En los primeros años de funcionamiento del Banco se cumplieron e incluso superaron las expectativas de beneficios programadas. Sin embargo, una serie de operaciones conflictivas determinarían una crisis de confianza en la gestión desarrollada por sus administradores. Ante ello, y dadas las carencias de órganos de control efectivo en la entidad, se constituye en 1788 una Comisión de Accionistas, que revisa tanto las cuentas como la conducta moral seguida por los directores. Sus conclusiones, un año después, confirmarían la plena integridad del capital y la realidad de los dividendos repartidos.

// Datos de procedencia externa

(** [app.post('/api/signup', ...)]; [salt] is the salt bcrypt draws. *)
Definition signup (salt : string) (email password : option string)
  (st : Store) : Store * Response :=
  if falsy email || falsy password
  then (st, fail 400 "Email and Password required")
  else
    let e := default "" email in
    let p := default "" password in
    if negb (strong_password p)
    then (st, fail 400 "Password must contain Upper, Lower, and Special characters.")
    else
      match validate e (useStrict e) with
      | Invalid reason typoSource =>
          (st, fail 400 (invalid_message reason typoSource))
      | Valid | ValidationThrows =>
          if negb (falsy (user_auth st !! e))
          then (st, fail 409 "User already exists.")
          else (set_auth e (bcrypt_hash p salt) st, ok (BSuccessUser e))
      end.

(** [app.post('/api/login', ...)] *)
Definition login (email password : option string) (st : Store)
  : Store * Response :=
  if falsy email || falsy password
  then (st, fail 400 "Missing credentials")
  else
    let e := default "" email in
    let p := default "" password in
    if falsy (user_auth st !! e) then (st, fail 401 "User not found.")
    else if negb (bcrypt_compare p (default "" (user_auth st !! e)))
    then (st, fail 401 "Incorrect password.")
    else (st, ok (BSuccessUser e)).

(** [app.post('/api/forgot-password', ...)]; [token] is the uuid drawn,
    [mailed] tells whether [sendMail] succeeded.  The token expires in the
    store after 900 seconds, which shows as the key being gone. *)
Definition forgot_password (token : string) (mailed : bool)
  (email : option string) (st : Store) : Store * Response :=
  if falsy email then (st, fail 400 "Email required")
  else
    let e := default "" email in
    if falsy (user_auth st !! e)
    then (st, ok (BSuccessMessage "If account exists, email sent."))
    else
      let st' := mkStore (docs st) (user_docs st) (doc_tabs st) (user_auth st)
                         (<[token := e]> (reset_token st)) in
      if mailed then (st', ok (BSuccessMessage "Email sent!"))
      else (st', fail 500 "Failed to send email. Check server logs.").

Una de las aportaciones de esta Comisión será proponer instaurar la figura de los comisarios que, a modo de revisores de cuentas, verificarían anualmente los estados contables.
Precisamente, la primera actuación de los comisarios iba a poner reparos a determinadas partidas con Hacienda, motivadas por el negocio fundacional de las provisiones. La evaluación entonces de la situación del Banco refleja un faltante de capital y se propone destinar a su saneamiento la totalidad del beneficio del ejercicio. Sometida esta decisión a los accionistas, acuerdan no recibir dividendo alguno, dedicándolo a la reconstitución del capital, manteniendo así el principio de prudencia, tras esgrimirse poderosas razones. Con nuevos directores en 1790, aunque se incrementa la evaluación del defecto en el capital, se rompe el principio de prudencia, anulando las razones que soportaron la decisión del año precedente, y se reparte un dividendo del 5%. Esta decisión quedaba soportada por unas expectativas que ya existían el año anterior y que no permitían reducir la fuerte incertidumbre existente.

Tres años después el Rey indemnizará al Banco en cantidad suficiente cubriendo, finalmente, tal desequilibrio. Durante ese tiempo el establecimiento siguió repartiendo dividendos, perseverando en el camino de haber quebrado el principio de prudencia antes sentado y en contra del buen crédito del Banco.